Microsoft: Fernsehsendern droht der iTunes-Effekt
Sollte es ihnen nicht gelingen, in diesem Zeitpunkt ihre Inhalte aggressiv in Online-Angebote einzubinden und eine kritische Masse ihrer bisherigen Kunden auch für diese Dienste zu gewinnen, werde ihr Geschäft ebenso von Apple abhängig werden, wie es bei der Musikbranche nun der Fall ist, so Highfield gegenüber dem britischen 'Guardian'.
"Realistisch gehe ich davon aus, dass die Industrie zwei bis drei Jahre hat, um sich umzustellen oder sie wird ihren iTunes-Effekt erleben", sagte der Microsoft-Manager. Im Grunde müssten die Fernsehsender jetzt aktiv werden, da sie diesen Zeitraum benötigen werden, um ihre Marken entsprechend aufzubauen.
Der Musikindustrie war es lange Zeit nicht gelungen, eine eigene erfolgreiche Plattform zum Vertrieb ihrer Inhalte im Internet aufzubauen. Zu sehr war man durch das Festhalten an alten Vertriebswegen und harten Kopierschutzmaßnahmen gefangen.
Im Jahr 2003 hatte Apple-Chef Steve Jobs nach hohem persönlichen Einsatz die notwendigen Lizenzen zusammen und eröffnete faktisch den ersten legalen Download-Shop, der Anwendern eine vergleichsweise freizügige Nutzung ihrer gekauften Musik ermöglichte.

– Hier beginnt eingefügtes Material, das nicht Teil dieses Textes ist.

Lemma book_squash me m l c ev b : book me m l c → book me (alter (set_squashed b) ev m) l c.
Proof.
  intros [Hs Hd Hf Hm Hi Hq]. constructor.
  2:{ intros x Hx. apply lookup_alter_is_Some. auto. }
  all: intros x e' [[-> (e0 & He0 & ->)]|[Hne Hx]]%lookup_alter_cases; simpl; eauto.
Qed.

Lemma book_delete me m l c ev : book me m l c → ev ∉ l → book me (delete ev m) l c.
Proof.
  intros [Hs Hd Hf Hm Hi Hq] Hn. constructor.
  2:{ intros x Hx. rewrite lookup_delete_ne; [auto|congruence]. }
  all: intros x e [_ Hx]%lookup_delete_Some; eauto.
Qed.

Lemma payload_alter f ev (h : heap) :
  (∀ e, payload (f e) = f (payload e)) → payload <$> alter f ev h = alter f ev (payload <$> h).
Proof.
  intros Hf. apply map_eq. intros x. rewrite lookup_fmap.
  destruct (decide (x = ev)) as [->|Hne].
  - rewrite !lookup_alter_eq, lookup_fmap. destruct (h !! ev); simpl; by rewrite ?Hf.
  - by rewrite !lookup_alter_ne, lookup_fmap.
Qed.

Lemma view_Some q ev e : events q !! ev = Some e → view q !! ev = Some (payload e).
Proof. unfold view. rewrite lookup_fmap. by intros ->. Qed.

Lemma rep_frame h h' p a :
  rep h p a → (∀ x, x ∈ flat a → same_links h h' x) → rep h' p a.
Proof. intros [Hb Ho Hnd] Hs. constructor; [by eapply bins_frame|done|done]. Qed.

(** Updating an event that is not linked, or one whose links stay. *)
Lemma rep_alter f ev h p a :
  rep h p a →
  ev ∉ flat a ∨ (∀ e, ekey (f e) = ekey e ∧ nextInBin (f e) = nextInBin e ∧
                      nextBin (f e) = nextBin e) →
  rep (alter f ev h) p a.
Proof.
  intros Hr Hor. eapply rep_frame; [done|]. intros x Hx e He.
  destruct (decide (x = ev)) as [->|Hne].
  - destruct Hor as [?|Hf]; [done|]. exists (f e). rewrite lookup_alter_eq, He. naive_solver.
  - exists e. by rewrite lookup_alter_ne.
Qed.

Lemma lookup_alter_ev f (h : heap) ev e : h !! ev = Some e → alter f ev h !! ev = Some (f e).
Proof. intros He. by rewrite lookup_alter_eq, He. Qed.

(** [insert] and [remove] at the level of the queue object. *)
Lemma insertq_refines q a ev e :
  rep (events q) (head q) a → events q !! ev = Some e → ev ∉ flat a →
  ∃ h' hd', insertq ev q = Ok (mk (this q) h' hd' (_curTick q) (async_queue q)) ∧
    rep h' hd' (abs_insert (ekey e) ev a) ∧ payload <$> h' = view q.
Proof.
  intros Hr He Hn. destruct (insert_refines _ _ _ _ _ Hr He Hn) as (h' & hd' & Hi & Hr' & Hs).
  exists h', hd'. unfold insertq. by rewrite Hi.
Qed.

Lemma removeq_refines q a ev e :
  rep (events q) (head q) a → events q !! ev = Some e → ev ∈ flat a →
  queue e = Some (this q) →
  ∃ h' hd', removeq ev q = Ok (mk (this q) h' hd' (_curTick q) (async_queue q)) ∧
    rep h' hd' (abs_remove ev (ekey e) a) ∧ payload <$> h' = view q ∧
    flat (abs_remove ev (ekey e) a) = base.filter (λ x, x ≠ ev) (flat a).
Proof.
  intros Hr He Hn Hq.
  destruct (remove_refines _ _ _ _ _ _ Hr He Hn Hq) as (h' & hd' & Hi & Hr' & Hs & Hf).
  exists h', hd'. unfold removeq. by rewrite Hi.
Qed.

Lemma wf_unscheduled q a ev e :
  wf q a → events q !! ev = Some e → scheduled e = false → ev ∉ flat a ++ async_queue q.
Proof.
  intros [_ _ [Hs _ _ _ _ _]] He Hf. rewrite <-(Hs ev (payload e)) by by apply view_Some.
  simpl. by rewrite Hf.
Qed.

Lemma wf_init q a ev e : wf q a → events q !! ev = Some e → initialized e = true.
Proof. intros [_ _ Hb] He. by apply (book_init _ _ _ _ Hb ev (payload e)), view_Some. Qed.

Lemma wf_linked q a ev e :
  wf q a → events q !! ev = Some e → ev ∈ flat a → scheduled e = true ∧ queue e = Some (this q).
Proof.
  intros [_ _ Hb] He Hin.
  assert (scheduled (payload e) = true) as Hsc.
  { apply (book_sched _ _ _ _ Hb ev); [by apply view_Some|set_solver]. }
  split; [done|]. by apply (book_queue _ _ _ _ Hb ev (payload e)); [apply view_Some|].
Qed.

(** Scheduling an idle event at a time that is not past succeeds, and puts it
    on the top of the stack of its time and priority. *)
Lemma schedule_wf q a ev e when :
  wf q a → events q !! ev = Some e → scheduled e = false → _curTick q <= when →
  ∃ q', schedule ev when false q = Ok q' ∧
    wf q' (abs_insert (when, _priority e) ev a) ∧
    _curTick q' = _curTick q ∧ async_queue q' = async_queue q ∧
    view q' = alter (set_scheduled true ∘ setWhen when (this q)) ev (view q).
Proof.
  intros Hwf He Hsc Hw. pose proof (wf_unscheduled _ _ _ _ Hwf He Hsc) as Hnin.
  pose proof (wf_init _ _ _ _ Hwf He) as Hin. destruct Hwf as [Hr Hnd Hb].
  unfold schedule. rewrite (deref_Some _ _ _ He), res_bind_Ok, Hsc, Hin.
  replace (_curTick q <=? when) with true by lia. cbn [ensure negb]. rewrite !res_bind_Ok.
  destruct (insertq_refines (update_event (setWhen when (this q)) ev q) a ev (setWhen when (this q) e))
    as (h' & hd' & Hi & Hr' & Hv'); [|by apply lookup_alter_ev|set_solver|].
  { apply rep_alter; [done|]. left. set_solver. }
  rewrite Hi, res_bind_Ok.
  assert (payload <$> alter (set_scheduled true) ev h' =
          alter (set_scheduled true ∘ setWhen when (this q)) ev (view q)) as Hv.
  { rewrite payload_alter, Hv' by done. unfold view, update_event. simpl.
    by rewrite payload_alter, alter_alter_eq. }
  eexists. split_and!; [done| |done|done|done].
  constructor.
  - apply rep_alter; [done|]. by right.
  - simpl. rewrite abs_insert_perm. by constructor.
  - unfold view at 1. simpl. rewrite Hv. eapply book_add; [done| |done|].
    + rewrite (view_Some _ _ _ He). by eexists.
    + intros x. rewrite abs_insert_perm. set_solver.
Qed.

Lemma release_wf q a ev e :
  wf q a → events q !! ev = Some e →
  ∃ q', release ev q = Ok q' ∧ wf q' a ∧ _curTick q' = _curTick q ∧
    async_queue q' = async_queue q ∧
    events q' = (if managed e && negb (scheduled e) then delete ev (events q) else events q).
Proof.
  intros Hwf He. unfold release. rewrite (deref_Some _ _ _ He), res_bind_Ok.
  destruct (managed e && negb (scheduled e)) eqn:Hm; [|by eauto 6].
  apply andb_true_iff in Hm as [_ Hsc%negb_true_iff].
  pose proof (wf_unscheduled _ _ _ _ Hwf He Hsc) as Hnin.
  destruct Hwf as [Hr Hnd Hb]. eexists. split_and!; [done| |done|done|done].
  constructor; [|done|].
  - simpl. eapply rep_frame; [done|]. intros x Hx. apply same_links_eq, lookup_delete_ne. set_solver.
  - unfold view. simpl. rewrite fmap_delete. by apply book_delete.
Qed.

(** Descheduling a queued event succeeds and takes exactly it out, clearing its
    flags or destroying it when it is managed. *)
Lemma deschedule_wf q a ev e :
  wf q a → events q !! ev = Some e → ev ∈ flat a →
  ∃ q', deschedule ev false q = Ok q' ∧ wf q' (abs_remove ev (ekey e) a) ∧
    flat (abs_remove ev (ekey e) a) = base.filter (λ x, x ≠ ev) (flat a) ∧
    _curTick q' = _curTick q ∧ async_queue q' = async_queue q ∧
    view q' = if managed e then delete ev (view q)
              else alter (set_scheduled false ∘ set_squashed false) ev (view q).
Proof.
  intros Hwf He Hin. destruct (wf_linked _ _ _ _ Hwf He Hin) as [Hsc Hme].
  pose proof (wf_init _ _ _ _ Hwf He) as Hini. destruct Hwf as [Hr Hnd Hb].
  destruct (removeq_refines _ _ _ _ Hr He Hin Hme) as (h' & hd' & Hq & Hr' & Hv & Hflat).
  unfold deschedule. rewrite (deref_Some _ _ _ He), res_bind_Ok, Hsc, Hini.
  cbn [ensure negb]. rewrite !res_bind_Ok, Hq, res_bind_Ok.
  assert (∃ e', h' !! ev = Some e' ∧ payload e' = payload e) as (e' & He' & Hpe).
  { pose proof (view_Some _ _ _ He) as Hx. rewrite <-Hv, lookup_fmap in Hx.
    destruct (h' !! ev) as [e'|]; [|discriminate]. apply (inj Some) in Hx. by exists e'. }
  assert (managed e' = managed e) as Hm by (pose proof (f_equal managed Hpe); done).
  apply NoDup_app in Hnd as (Hnd1 & Hdisj & Hnd2).
  assert (payload <$> alter (set_scheduled false) ev (alter (set_squashed false) ev h') =
    alter (set_scheduled false ∘ set_squashed false) ev (view q)) as Hv'.
  { by rewrite !payload_alter, Hv, alter_alter_eq by done. }
  edestruct (release_wf (mk (this q) (alter (set_scheduled false) ev (alter (set_squashed false) ev h'))
    hd' (_curTick q) (async_queue q)) (abs_remove ev (ekey e) a) ev) as (q' & Hrel & Hwf' & Hc & Ha & Hh).
  - constructor; simpl.
    + apply rep_alter; [apply rep_alter; [done|by right]|by right].
    + rewrite Hflat. apply NoDup_app. split_and!; [by apply NoDup_filter| |done].
      intros x [_ Hx]%list_elem_of_filter. auto.
    + unfold view. simpl. rewrite !payload_alter, Hv by done.
      eapply book_del; [by apply book_squash|]. intros x.
      rewrite Hflat, !elem_of_app, list_elem_of_filter. specialize (Hdisj ev Hin). naive_solver.
  - simpl. by apply lookup_alter_ev, lookup_alter_ev.
  - exists q'. split_and!; [done..|]. simpl in Hh. rewrite Hm in Hh.
    unfold view at 1. rewrite Hh. destruct (managed e); simpl; [|done].
    by rewrite fmap_delete, Hv', delete_alter_eq.
Qed.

Inzwischen wurde Apple so zum größten Musik-Verkäufer in den USA und kann zu einem guten Teil die Rahmenbedingungen der Lizenzverträge mitbestimmen. Dies war beispielsweise ein wesentlicher Faktor, die Musikindustrie dazu zu bewegen, auf den DRM-Schutz von Musikdateien zu verzichten.